(* ===== verification/RegionOps.v ===== *)
(** The operations on whole regions (Region), on top of RegionProof: Include, Intersect,
  Invert, Exclude, ConstrainTo, Translate, Bounds and FindRect in terms of points, and
  the claims. *)
From S2P Require Import Prelude Region RegionProof.
Import Region RegionProof.
Local Open Scope Z_scope.
Local Open Scope c_scope.

Module RegionOps.

Section allocator.
Context (in_place : Z -> Z -> bool).
Abbreviation ends := (ends in_place).

Lemma empty_rok : rok empty.
Proof. by split. Qed.

(** ** Intersect *)

Lemma meets_ok l1 l2 : Forall good l1 -> Forall good l2 -> disj l1 -> disj l2 ->
  Forall good (meets l1 l2) /\ disj (meets l1 l2) /\ covers (fun x y => pts l1 x y /\ pts l2 x y) (meets l1 l2).
Proof.
  intros Hg1 Hg2 Hd1 Hd2. rewrite Forall_forall in Hg1, Hg2. unfold meets. split_and!.
  - apply Forall_forall. intros q (a & (b & Hq & Hb)%list_elem_of_bind & Ha)%list_elem_of_bind. destruct (Intersects a b) eqn:E; [|by apply elem_of_nil in Hq].
    apply list_elem_of_singleton in Hq as ->. apply good_Intersect; [apply (Hg1 a Ha)|apply (Hg2 b Hb)|done].
  - apply disj_bind; [done|]. intros a Ha. split.
    + apply disj_bind; [done|]. intros b Hb. destruct (Intersects a b); [|split; [done|intros q x y Hq; by apply elem_of_nil in Hq]].
      split; [by repeat constructor|]. intros q x y ->%list_elem_of_singleton Hi. by apply inside_Intersect in Hi as [_ Hi].
    + intros q x y (b & Hq & Hb)%list_elem_of_bind Hi. destruct (Intersects a b); [|by apply elem_of_nil in Hq].
      apply list_elem_of_singleton in Hq as ->. by apply inside_Intersect in Hi as [Hi _].
  - intros x y. rewrite pts_bind. split.
    + intros (a & Ha & (b & Hb & Hp)%pts_bind). destruct (Intersects a b); [|by apply pts_nil in Hp].
      apply pts_cons in Hp as [[H1 H2]%inside_Intersect|Hp]; [|by apply pts_nil in Hp]. split; [by exists a|by exists b].
    + intros [(a & Ha & H1) (b & Hb & H2)]. exists a. split; [done|]. apply pts_bind. exists b. split; [done|].
      rewrite (Intersects_inside a b x y) by done. apply pts_cons. left. by apply inside_Intersect.
Qed.

Lemma Intersect_ok r o : rok r -> rok o -> 0 <= fOpLevel r < 2 ^ 31 - 1 ->
  ends r (covers (fun x y => pts (fRects r) x y /\ pts (fRects o) x y)) (Intersect in_place r o).
Proof.
  intros Hr Hq Ho. destruct (BeginOperation_ok r (fOpLevel r) Hr eq_refl Ho) as [Hr0 Eo0]. unfold Intersect.
  change (fRects (BeginOperation r)) with (fRects r).
  destruct (meets_ok (fRects r) (fRects o)) as (Hg & Hd & Hc); [apply Hr|apply Hq|apply Hr|apply Hq|].
  destruct (add_all_ok in_place (meets (fRects r) (fRects o)) empty empty_ok) as (n & -> & En & Han & _). cbn [cbind]. simpl in En.
  destruct (SetTo_ok in_place (BeginOperation r) n (ro_alloc _ Hr0)) as (r1 & -> & Er1 & Ha1 & Eo1). cbn [cbind].
  apply ends_op; [|by rewrite Eo1, Eo0|done|by rewrite Er1, En|intros l l'; apply covers_same]. split; [..|done]; by rewrite Er1, En.
Qed.

(** ** ConstrainTo *)

Lemma constrain_loop_ok x : forall todo r post, alloc_ok r -> fRects r = todo ++ post ->
  exists r', constrain_loop in_place r x (length todo) = Ok r' /\ alloc_ok r' /\ fOpLevel r' = fOpLevel r /\
    fRects r' = base.filter (fun c => Valid c = true) (map (Intersect_rect x) todo) ++ post.
Proof.
  induction todo as [|c todo IH] using rev_ind; intros r post Ha E; [exists r; done|].
  rewrite length_app. simpl. rewrite Nat.add_1_r. cbn [constrain_loop].
  assert (fRects r !! length todo = Some c) as Hc by (rewrite E, <- app_assoc; by apply list_lookup_middle). unfold RectAt. rewrite Hc. cbn [deref cbind].
  fold (Intersect_rect x c). set (r1 := set_rect r (length todo) (Intersect_rect x c)).
  assert (fRects r1 = todo ++ Intersect_rect x c :: post) as E1.
  { simpl. rewrite E, <- app_assoc. rewrite insert_app_r_alt by lia. by rewrite Nat.sub_diag. }
  assert (alloc_ok r1) as Ha1 by (unfold alloc_ok, fNumRects in *; simpl; by rewrite length_insert).
  rewrite map_app, filter_app. cbn [map]. rewrite filter_cons, filter_nil. destruct (Valid (Intersect_rect x c)) eqn:Ev.
  - cbn [cbind]. rewrite decide_True by done. destruct (IH r1 (Intersect_rect x c :: post) Ha1 E1) as (r2 & -> & Ha2 & Eo2 & E2).
    exists r2. split_and!; [done|done|done|]. by rewrite E2, <- app_assoc.
  - rewrite decide_False by done. destruct (RemoveRect_ok in_place r1 (length todo) Ha1) as (r2 & -> & E2 & Ha2 & Eo2); [rewrite E1, length_app; simpl; lia|].
    cbn [cbind]. destruct (IH r2 post Ha2) as (r3 & -> & Ha3 & Eo3 & E3); [by rewrite E2, E1, delete_middle|].
    exists r3. split_and!; [done|done|by rewrite Eo3, Eo2|]. by rewrite E3, app_nil_r.
Qed.
Lemma update_clip_ok t : forall fuel, (length (ids t) <= fuel)%nat -> updates (update_clip in_place fuel) t.
Proof.
  induction t as [w ts IH] using tree_ind'. intros fuel Hfuel s pa Hsh Hpl Hnd Hrd. cbn [ids length] in Hfuel. destruct fuel as [|fuel]; [lia|].
  pose proof Hsh as Hsh0. apply shaped_node in Hsh as ((v & Hv & _ & Echild & Hrend) & Hlk & Hts). cbn [root update_clip].
  assert (forall r, exists r', LocalToScreen s w r = Ok r') as Hloc by (intros r; apply (pl_located _ _ Hpl); by left).
  rewrite (get_fine _ _ _ Hv). cbn [cbind]. pose proof (Hrd w v (root_ids (Node w ts)) Hv) as Hg.
  pose proof Hnd as Hnd0. simpl in Hnd. apply NoDup_cons in Hnd as [Hwn Hnd]. unfold updated.
  eapply fine_bind; [apply copy_gr, Hg|]. intros nc [Hnc Enc]. destruct (Hloc (WindowBounds v)) as [fr ->]. cbn [cbind]. rewrite Echild.
  assert (length ts < S (size (wins s)))%nat as Hsz.
  { pose proof (length_kids ts). assert (length (ts ≫= ids) <= size (wins s))%nat; [|lia]. apply ids_bound; [done|].
    intros x Hx. eapply shaped_dom; [exact Hsh0|]. simpl. by right. }
  eapply fine_bind; [apply (clip_children_ok (update_clip in_place fuel) w ts _ s nc); try done|].
  - rewrite Forall_forall in *. intros t Ht. apply IH; [done|]. pose proof (length_kid t ts Ht). lia.
  - eapply placed_sub; [exact Hpl|]. simpl. set_solver.
  - intros x u Hx. apply Hrd. simpl. by right.
  - intros [nc1 s1]. cbn [fst snd]. intros (Hn1 & Hsn & Hs1 & Hrd1 & Htl & Hdis & Hlaid).
    assert (wins s1 !! w = Some v) as Hv1 by (rewrite (sm_other _ _ _ Hs1); done).
    eapply fine_impl; [by apply (finish_clip_ok s1 w v nc1 fr)|]. intros s2 (Hs2 & v2 & Hv2 & Hg2 & Ev2 & Ec2 & Hgc2).
    assert (forall u x, u ∈ ts -> x ∈ ids u -> wins s2 !! x = wins s1 !! x) as Hkeep.
    { intros u x Hu Hx. apply (sm_other _ _ _ Hs2). intros ->%list_elem_of_singleton. apply Hwn, list_elem_of_bind. eauto. }
    assert (vis s2 w = vis s w) as Evis by (unfold vis; rewrite Hv2, Hv; done).
    split_and!; [| | |done].
    + eapply same_trans; [eapply same_weaken; [exact Hs1|]|eapply same_weaken; [exact Hs2|]]; simpl; set_solver.
    + intros x u. simpl. intros [->|Hx]%elem_of_cons Hxu; [congruence|]. pose proof Hx as (t & Hxt & Ht)%list_elem_of_bind.
      rewrite (Hkeep t x Ht Hxt) in Hxu. by eapply Hrd1.
    + apply laid_node. assert (clp s2 w = fRects nc1) as -> by (unfold clp; by rewrite Hv2).
      assert (vis s2 w = fRects nc) as -> by (rewrite Evis; unfold vis; by rewrite Hv, Enc).
      split_and!; [done|unfold gcc; rewrite Hv2; by rewrite <- Ec2| | |].
      * eapply tiled_eq; [|exact Htl]. intros t Ht. apply (Hkeep t); [done|apply root_ids].
      * intros u Hu. destruct (vis_eq s1 s2 (root u)) as (-> & _); [apply (Hkeep u); [done|apply root_ids]|]. auto.
      * rewrite Forall_forall in *. intros t Ht. eapply laid_eq; [intros x Hx; by apply (Hkeep t)|auto].
Qed.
————————
Each line of the records, from the opening one through the line holding "Local Open Scope Z_scope.", should be restated word for word, with nothing else in the answer.

- _WORKED SOLUTION_
(* ===== verification/RegionOps.v ===== *)
(** The operations on whole regions (Region), on top of RegionProof: Include, Intersect,
  Invert, Exclude, ConstrainTo, Translate, Bounds and FindRect in terms of points, and
  the claims. *)
From S2P Require Import Prelude Region RegionProof.
Import Region RegionProof.
Local Open Scope Z_scope.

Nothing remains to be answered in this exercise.